Exercise aim |
From the first line of the data below, repeat each line exactly until you reach the line with "csr_CNINetworkCreated := false;"; include that line too.

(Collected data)

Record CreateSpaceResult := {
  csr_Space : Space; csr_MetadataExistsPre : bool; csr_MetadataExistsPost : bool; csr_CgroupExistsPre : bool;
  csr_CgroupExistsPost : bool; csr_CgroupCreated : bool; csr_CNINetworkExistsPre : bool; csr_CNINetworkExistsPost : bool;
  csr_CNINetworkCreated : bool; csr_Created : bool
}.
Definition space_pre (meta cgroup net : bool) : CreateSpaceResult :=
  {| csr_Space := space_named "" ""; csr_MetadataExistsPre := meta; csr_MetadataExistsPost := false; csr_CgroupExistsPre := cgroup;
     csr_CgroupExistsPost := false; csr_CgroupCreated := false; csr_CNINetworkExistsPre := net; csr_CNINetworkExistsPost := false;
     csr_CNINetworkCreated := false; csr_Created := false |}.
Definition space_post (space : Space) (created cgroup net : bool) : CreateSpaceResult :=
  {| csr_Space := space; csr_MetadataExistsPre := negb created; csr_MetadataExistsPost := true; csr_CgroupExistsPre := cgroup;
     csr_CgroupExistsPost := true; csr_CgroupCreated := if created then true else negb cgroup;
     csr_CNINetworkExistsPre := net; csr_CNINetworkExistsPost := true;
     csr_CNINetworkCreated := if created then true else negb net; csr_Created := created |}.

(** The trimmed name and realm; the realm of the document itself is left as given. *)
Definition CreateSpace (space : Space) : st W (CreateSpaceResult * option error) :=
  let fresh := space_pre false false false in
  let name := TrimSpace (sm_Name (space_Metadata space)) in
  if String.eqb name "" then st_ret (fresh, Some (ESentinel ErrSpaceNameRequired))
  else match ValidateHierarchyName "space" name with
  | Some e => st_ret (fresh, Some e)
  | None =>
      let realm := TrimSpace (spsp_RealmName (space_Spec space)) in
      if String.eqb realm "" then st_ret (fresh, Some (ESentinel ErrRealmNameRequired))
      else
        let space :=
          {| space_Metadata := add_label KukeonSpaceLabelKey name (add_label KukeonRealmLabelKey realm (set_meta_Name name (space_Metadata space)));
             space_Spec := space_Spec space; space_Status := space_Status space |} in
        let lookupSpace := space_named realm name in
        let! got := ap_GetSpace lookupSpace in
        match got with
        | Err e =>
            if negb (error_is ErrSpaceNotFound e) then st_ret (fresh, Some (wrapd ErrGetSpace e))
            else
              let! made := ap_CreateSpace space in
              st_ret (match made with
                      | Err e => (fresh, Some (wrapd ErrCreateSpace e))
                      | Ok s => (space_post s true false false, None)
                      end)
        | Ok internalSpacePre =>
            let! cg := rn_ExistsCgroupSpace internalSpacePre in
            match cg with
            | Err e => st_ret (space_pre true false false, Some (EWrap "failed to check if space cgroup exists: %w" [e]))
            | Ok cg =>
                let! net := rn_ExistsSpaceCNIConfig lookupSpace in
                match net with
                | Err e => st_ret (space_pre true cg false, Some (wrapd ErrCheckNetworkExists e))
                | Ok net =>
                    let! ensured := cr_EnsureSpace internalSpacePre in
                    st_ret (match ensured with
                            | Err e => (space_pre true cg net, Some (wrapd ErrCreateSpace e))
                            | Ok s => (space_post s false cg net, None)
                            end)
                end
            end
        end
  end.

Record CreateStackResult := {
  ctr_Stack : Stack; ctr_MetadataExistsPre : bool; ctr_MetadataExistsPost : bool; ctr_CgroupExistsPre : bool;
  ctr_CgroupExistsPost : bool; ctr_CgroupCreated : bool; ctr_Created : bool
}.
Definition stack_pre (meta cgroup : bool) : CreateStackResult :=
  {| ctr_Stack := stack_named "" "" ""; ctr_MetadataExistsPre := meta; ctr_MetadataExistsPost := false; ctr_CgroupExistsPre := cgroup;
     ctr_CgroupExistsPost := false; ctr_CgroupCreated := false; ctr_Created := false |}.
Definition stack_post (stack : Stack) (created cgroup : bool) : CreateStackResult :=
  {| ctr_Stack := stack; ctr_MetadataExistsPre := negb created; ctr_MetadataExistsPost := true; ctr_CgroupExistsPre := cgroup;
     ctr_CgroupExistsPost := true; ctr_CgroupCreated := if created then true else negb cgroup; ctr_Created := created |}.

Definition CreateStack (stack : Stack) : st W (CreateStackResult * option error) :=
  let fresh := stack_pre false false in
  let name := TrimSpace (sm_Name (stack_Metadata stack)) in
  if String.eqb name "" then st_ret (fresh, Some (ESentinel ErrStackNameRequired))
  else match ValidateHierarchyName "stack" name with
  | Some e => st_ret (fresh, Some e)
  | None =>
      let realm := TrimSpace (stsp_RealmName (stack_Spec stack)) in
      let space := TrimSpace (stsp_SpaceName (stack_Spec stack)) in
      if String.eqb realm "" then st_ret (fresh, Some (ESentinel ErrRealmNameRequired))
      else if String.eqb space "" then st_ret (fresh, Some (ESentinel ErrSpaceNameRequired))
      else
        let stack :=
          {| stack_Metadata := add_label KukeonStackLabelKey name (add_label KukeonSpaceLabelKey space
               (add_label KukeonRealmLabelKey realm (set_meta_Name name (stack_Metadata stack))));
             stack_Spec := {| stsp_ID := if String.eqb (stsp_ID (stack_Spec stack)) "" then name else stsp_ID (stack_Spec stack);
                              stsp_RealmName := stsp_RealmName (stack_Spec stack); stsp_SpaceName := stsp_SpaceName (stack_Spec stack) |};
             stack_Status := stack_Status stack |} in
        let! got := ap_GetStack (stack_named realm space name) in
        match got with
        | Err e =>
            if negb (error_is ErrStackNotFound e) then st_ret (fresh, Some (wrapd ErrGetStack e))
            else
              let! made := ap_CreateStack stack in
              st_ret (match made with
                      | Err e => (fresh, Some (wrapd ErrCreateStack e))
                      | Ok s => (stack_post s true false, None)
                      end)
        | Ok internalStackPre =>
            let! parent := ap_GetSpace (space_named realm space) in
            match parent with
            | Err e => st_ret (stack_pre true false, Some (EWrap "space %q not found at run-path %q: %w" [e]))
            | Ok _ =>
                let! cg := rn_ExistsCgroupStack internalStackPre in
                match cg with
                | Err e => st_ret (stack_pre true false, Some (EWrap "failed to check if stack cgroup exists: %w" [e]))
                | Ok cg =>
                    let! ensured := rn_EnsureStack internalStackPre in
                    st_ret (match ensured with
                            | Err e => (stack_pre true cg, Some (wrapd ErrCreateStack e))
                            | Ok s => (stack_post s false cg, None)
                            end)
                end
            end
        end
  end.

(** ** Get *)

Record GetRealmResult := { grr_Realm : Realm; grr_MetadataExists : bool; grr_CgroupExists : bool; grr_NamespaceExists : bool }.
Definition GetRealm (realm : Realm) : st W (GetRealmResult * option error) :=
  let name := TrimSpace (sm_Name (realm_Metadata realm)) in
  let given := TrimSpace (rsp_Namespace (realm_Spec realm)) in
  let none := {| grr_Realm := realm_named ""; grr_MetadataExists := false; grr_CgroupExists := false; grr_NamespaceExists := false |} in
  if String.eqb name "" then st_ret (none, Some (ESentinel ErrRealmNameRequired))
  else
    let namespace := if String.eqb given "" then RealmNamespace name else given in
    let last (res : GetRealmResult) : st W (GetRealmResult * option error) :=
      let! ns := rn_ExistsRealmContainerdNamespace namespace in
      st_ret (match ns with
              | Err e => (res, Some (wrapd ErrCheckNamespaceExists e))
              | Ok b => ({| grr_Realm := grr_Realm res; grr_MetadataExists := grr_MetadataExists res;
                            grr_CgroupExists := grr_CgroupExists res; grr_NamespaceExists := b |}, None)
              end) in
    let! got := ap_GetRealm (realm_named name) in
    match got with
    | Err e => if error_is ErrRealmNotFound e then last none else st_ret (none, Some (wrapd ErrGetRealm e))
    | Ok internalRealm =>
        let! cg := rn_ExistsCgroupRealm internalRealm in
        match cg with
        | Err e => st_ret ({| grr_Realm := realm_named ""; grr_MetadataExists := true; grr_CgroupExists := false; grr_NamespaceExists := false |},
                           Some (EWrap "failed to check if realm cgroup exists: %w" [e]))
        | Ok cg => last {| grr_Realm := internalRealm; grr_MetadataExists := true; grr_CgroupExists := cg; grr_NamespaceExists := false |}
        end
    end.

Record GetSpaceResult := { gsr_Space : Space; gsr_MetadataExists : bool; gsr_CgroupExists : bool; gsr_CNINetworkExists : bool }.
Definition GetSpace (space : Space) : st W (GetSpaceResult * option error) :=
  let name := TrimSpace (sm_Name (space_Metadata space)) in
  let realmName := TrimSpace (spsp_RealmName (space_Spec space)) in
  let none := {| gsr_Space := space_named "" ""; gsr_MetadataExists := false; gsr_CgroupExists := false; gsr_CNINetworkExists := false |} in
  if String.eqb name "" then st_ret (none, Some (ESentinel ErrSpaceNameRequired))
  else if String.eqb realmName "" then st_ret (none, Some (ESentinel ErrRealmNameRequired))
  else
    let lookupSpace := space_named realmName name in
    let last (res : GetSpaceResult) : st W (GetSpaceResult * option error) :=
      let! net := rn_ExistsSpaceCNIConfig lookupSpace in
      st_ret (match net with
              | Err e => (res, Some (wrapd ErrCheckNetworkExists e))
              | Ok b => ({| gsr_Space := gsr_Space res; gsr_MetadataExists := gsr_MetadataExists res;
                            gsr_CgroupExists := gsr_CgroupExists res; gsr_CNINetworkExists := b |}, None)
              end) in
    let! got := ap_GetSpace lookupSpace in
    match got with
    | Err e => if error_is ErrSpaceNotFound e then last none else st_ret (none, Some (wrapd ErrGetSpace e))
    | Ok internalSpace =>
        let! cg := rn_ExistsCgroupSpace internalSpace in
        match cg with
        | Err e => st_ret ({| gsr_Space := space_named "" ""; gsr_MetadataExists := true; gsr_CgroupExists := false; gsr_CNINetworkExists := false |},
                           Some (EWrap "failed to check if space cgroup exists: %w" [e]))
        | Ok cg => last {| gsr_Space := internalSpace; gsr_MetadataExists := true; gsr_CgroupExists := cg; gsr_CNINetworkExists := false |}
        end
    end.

Your response |
Record CreateSpaceResult := {
  csr_Space : Space; csr_MetadataExistsPre : bool; csr_MetadataExistsPost : bool; csr_CgroupExistsPre : bool;
  csr_CgroupExistsPost : bool; csr_CgroupCreated : bool; csr_CNINetworkExistsPre : bool; csr_CNINetworkExistsPost : bool;
  csr_CNINetworkCreated : bool; csr_Created : bool
}.
Definition space_pre (meta cgroup net : bool) : CreateSpaceResult :=
  {| csr_Space := space_named "" ""; csr_MetadataExistsPre := meta; csr_MetadataExistsPost := false; csr_CgroupExistsPre := cgroup;
     csr_CgroupExistsPost := false; csr_CgroupCreated := false; csr_CNINetworkExistsPre := net; csr_CNINetworkExistsPost := false;
     csr_CNINetworkCreated := false; csr_Created := false |}.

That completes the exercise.